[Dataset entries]
= = =

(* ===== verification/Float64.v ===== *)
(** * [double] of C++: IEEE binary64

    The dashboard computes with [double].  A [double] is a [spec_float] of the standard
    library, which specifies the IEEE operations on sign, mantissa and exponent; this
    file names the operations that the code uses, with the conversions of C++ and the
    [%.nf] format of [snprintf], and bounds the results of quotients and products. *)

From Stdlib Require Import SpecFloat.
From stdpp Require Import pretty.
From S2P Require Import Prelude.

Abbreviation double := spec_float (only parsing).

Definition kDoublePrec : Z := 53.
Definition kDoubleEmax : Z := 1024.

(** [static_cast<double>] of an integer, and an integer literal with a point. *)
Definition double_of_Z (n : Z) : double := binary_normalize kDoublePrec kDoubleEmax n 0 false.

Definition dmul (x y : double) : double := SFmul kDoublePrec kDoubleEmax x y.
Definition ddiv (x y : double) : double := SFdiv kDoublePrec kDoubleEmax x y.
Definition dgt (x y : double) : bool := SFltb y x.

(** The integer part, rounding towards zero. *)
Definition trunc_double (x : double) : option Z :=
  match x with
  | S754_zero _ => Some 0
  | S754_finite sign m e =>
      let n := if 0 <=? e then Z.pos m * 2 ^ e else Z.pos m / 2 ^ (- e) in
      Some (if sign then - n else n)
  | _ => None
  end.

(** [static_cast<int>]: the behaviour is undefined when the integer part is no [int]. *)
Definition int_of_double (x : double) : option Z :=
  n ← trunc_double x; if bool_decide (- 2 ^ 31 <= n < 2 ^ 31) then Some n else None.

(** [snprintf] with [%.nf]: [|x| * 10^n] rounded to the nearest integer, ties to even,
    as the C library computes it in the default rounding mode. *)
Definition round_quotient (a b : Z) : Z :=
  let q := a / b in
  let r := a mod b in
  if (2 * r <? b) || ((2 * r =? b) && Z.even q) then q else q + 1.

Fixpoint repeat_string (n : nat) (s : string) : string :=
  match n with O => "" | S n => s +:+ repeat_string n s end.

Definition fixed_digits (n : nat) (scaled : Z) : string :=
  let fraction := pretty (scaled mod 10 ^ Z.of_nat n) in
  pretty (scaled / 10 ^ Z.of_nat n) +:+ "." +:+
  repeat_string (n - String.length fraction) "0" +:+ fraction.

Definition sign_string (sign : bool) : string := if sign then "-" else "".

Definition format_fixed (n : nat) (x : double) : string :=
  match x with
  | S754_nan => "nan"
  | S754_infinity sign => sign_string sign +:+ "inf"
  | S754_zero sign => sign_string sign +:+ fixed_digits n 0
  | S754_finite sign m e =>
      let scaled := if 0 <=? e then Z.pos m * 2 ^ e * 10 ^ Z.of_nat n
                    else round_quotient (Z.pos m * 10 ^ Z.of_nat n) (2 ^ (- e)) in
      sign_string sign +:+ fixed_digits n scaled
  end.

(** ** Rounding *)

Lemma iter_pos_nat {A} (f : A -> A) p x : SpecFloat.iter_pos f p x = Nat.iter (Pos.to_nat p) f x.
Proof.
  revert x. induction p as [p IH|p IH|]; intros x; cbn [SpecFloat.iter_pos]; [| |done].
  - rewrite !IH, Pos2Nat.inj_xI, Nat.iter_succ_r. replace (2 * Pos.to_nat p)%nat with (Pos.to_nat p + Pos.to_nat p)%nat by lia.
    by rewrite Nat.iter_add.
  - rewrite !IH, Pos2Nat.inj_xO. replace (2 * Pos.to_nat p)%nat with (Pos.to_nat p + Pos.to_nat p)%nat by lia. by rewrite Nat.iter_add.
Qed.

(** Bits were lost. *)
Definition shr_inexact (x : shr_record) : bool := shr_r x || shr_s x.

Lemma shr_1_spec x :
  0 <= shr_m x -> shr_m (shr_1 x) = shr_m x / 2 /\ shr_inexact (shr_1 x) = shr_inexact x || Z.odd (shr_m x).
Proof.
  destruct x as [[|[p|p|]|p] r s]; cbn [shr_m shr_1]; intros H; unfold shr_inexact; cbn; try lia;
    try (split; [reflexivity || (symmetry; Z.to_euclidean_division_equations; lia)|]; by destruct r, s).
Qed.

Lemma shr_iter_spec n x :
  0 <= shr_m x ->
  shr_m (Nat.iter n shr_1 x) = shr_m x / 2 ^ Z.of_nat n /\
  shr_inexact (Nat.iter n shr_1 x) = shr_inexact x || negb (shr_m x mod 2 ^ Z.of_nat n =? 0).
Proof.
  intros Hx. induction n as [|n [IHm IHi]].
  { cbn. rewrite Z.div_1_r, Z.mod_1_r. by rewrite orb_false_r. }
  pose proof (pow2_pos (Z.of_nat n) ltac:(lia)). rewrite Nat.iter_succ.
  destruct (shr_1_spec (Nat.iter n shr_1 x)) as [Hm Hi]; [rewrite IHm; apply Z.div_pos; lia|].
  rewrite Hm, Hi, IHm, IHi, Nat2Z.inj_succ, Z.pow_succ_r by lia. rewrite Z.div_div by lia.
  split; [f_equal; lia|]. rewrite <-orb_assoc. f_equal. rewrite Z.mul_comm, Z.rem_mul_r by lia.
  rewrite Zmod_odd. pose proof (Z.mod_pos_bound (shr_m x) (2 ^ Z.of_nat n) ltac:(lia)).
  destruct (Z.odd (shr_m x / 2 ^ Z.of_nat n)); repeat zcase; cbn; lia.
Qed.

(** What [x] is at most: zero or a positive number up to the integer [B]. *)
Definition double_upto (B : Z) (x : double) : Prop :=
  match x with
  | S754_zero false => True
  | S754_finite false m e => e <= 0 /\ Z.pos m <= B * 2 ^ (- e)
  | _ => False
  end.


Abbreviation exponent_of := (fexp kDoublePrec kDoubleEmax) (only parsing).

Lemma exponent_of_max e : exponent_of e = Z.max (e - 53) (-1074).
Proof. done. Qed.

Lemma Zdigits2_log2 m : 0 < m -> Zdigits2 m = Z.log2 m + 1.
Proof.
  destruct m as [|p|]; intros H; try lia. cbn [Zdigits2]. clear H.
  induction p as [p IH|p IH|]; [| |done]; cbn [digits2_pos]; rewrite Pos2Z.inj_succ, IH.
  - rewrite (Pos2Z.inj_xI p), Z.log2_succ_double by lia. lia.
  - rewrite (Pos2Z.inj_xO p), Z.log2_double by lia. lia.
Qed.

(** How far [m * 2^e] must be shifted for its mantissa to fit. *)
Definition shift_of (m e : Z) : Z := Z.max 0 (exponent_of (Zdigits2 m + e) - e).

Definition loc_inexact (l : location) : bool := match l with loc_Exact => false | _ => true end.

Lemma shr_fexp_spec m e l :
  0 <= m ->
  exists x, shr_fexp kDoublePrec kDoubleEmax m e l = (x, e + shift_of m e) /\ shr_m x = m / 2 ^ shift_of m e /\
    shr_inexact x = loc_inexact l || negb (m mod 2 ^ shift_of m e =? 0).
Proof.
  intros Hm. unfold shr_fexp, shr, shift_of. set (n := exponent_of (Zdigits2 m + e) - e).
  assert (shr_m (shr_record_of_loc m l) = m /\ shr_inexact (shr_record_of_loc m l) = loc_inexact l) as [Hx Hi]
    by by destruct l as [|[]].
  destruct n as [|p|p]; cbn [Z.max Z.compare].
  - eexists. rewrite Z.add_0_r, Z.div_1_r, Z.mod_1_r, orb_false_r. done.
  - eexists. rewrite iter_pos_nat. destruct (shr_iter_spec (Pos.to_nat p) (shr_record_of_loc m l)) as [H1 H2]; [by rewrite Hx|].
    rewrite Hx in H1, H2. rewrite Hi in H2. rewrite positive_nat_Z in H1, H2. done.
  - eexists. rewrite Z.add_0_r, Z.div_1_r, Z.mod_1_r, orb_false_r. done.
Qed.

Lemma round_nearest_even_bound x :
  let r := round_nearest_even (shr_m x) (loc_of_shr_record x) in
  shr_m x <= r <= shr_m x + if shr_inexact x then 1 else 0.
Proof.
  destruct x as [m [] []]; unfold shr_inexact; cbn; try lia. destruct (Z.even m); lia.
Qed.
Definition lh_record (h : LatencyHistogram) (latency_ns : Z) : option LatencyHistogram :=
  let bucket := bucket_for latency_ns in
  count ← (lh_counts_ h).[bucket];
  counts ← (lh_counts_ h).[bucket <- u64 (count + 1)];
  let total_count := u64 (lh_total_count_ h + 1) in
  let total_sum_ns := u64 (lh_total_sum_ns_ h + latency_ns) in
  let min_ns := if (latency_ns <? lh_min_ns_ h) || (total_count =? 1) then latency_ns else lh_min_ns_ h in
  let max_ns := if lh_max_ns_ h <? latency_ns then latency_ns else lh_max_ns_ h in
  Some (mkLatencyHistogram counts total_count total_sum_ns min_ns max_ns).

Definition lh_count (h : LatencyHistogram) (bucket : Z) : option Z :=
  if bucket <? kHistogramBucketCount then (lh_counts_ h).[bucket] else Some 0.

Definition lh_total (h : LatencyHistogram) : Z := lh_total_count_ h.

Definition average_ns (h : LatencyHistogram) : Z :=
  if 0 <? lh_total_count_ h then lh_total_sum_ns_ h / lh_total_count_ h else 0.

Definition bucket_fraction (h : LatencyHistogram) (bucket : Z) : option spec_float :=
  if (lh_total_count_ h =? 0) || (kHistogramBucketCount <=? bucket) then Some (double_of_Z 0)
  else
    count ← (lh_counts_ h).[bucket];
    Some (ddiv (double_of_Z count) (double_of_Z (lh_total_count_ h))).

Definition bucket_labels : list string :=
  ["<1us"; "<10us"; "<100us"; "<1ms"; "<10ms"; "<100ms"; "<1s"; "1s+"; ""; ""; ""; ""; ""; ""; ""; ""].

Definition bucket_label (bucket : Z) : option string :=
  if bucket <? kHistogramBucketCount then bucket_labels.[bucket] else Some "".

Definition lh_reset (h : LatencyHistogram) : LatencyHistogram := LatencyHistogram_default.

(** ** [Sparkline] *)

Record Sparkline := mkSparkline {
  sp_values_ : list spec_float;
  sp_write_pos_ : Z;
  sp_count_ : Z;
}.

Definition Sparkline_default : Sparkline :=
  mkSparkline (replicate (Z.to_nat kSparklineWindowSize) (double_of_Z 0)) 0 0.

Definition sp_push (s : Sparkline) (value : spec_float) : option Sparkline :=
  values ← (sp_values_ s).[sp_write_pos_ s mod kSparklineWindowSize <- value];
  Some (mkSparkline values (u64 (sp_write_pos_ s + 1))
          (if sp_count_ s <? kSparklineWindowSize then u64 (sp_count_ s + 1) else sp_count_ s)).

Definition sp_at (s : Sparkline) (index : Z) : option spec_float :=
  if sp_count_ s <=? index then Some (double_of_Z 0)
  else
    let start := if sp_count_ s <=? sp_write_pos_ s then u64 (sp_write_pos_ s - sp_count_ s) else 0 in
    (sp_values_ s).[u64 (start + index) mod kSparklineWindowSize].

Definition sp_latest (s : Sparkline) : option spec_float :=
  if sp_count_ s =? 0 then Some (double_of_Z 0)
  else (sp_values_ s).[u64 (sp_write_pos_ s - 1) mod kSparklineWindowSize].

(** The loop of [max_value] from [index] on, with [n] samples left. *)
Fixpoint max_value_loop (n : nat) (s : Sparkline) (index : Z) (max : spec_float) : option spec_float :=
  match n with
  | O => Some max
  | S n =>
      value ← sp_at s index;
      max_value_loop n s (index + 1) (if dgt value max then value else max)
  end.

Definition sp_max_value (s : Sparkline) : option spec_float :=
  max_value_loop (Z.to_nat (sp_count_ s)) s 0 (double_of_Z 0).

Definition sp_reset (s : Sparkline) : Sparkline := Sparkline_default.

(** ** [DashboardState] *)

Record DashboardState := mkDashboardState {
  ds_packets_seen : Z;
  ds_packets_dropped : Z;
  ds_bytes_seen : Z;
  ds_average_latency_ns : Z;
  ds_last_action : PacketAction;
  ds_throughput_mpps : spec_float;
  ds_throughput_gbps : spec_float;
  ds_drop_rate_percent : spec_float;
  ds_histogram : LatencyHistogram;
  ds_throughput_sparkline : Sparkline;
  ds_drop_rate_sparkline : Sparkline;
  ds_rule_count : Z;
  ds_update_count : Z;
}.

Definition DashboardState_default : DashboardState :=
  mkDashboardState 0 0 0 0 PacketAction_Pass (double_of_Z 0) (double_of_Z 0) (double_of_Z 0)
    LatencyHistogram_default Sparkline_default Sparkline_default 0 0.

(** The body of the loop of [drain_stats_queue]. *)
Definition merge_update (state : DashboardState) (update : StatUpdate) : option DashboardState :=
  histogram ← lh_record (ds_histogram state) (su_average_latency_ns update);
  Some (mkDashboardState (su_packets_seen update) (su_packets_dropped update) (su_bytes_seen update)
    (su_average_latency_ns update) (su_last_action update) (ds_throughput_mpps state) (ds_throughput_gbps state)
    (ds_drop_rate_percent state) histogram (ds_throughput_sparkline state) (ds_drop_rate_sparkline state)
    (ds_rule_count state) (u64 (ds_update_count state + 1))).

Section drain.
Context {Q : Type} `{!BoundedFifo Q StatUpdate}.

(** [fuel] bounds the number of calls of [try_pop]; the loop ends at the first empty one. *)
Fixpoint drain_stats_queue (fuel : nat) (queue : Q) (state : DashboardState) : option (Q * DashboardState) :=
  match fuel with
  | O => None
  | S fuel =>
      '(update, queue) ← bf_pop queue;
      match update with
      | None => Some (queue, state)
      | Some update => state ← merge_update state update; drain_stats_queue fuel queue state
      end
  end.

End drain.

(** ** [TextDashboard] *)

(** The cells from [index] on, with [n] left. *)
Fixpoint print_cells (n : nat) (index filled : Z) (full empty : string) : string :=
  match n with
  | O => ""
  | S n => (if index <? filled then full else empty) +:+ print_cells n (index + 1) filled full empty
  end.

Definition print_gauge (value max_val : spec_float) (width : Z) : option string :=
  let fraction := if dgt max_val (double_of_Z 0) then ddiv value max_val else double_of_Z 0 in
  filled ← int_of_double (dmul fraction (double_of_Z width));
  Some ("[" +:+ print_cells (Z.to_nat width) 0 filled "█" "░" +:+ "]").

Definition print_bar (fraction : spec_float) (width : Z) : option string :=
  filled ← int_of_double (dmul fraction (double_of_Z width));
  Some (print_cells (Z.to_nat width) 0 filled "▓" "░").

= = =

Print again the lines of the entries above that fall between the line holding "sp_write_pos_ : Z;" and the line holding "(if sp_count_ s", inclusive, exactly as they stand.

  sp_write_pos_ : Z;
  sp_count_ : Z;
}.

Definition Sparkline_default : Sparkline :=
  mkSparkline (replicate (Z.to_nat kSparklineWindowSize) (double_of_Z 0)) 0 0.

Definition sp_push (s : Sparkline) (value : spec_float) : option Sparkline :=
  values ← (sp_values_ s).[sp_write_pos_ s mod kSparklineWindowSize <- value];
  Some (mkSparkline values (u64 (sp_write_pos_ s + 1))
          (if sp_count_ s <? kSparklineWindowSize then u64 (sp_count_ s + 1) else sp_count_ s)).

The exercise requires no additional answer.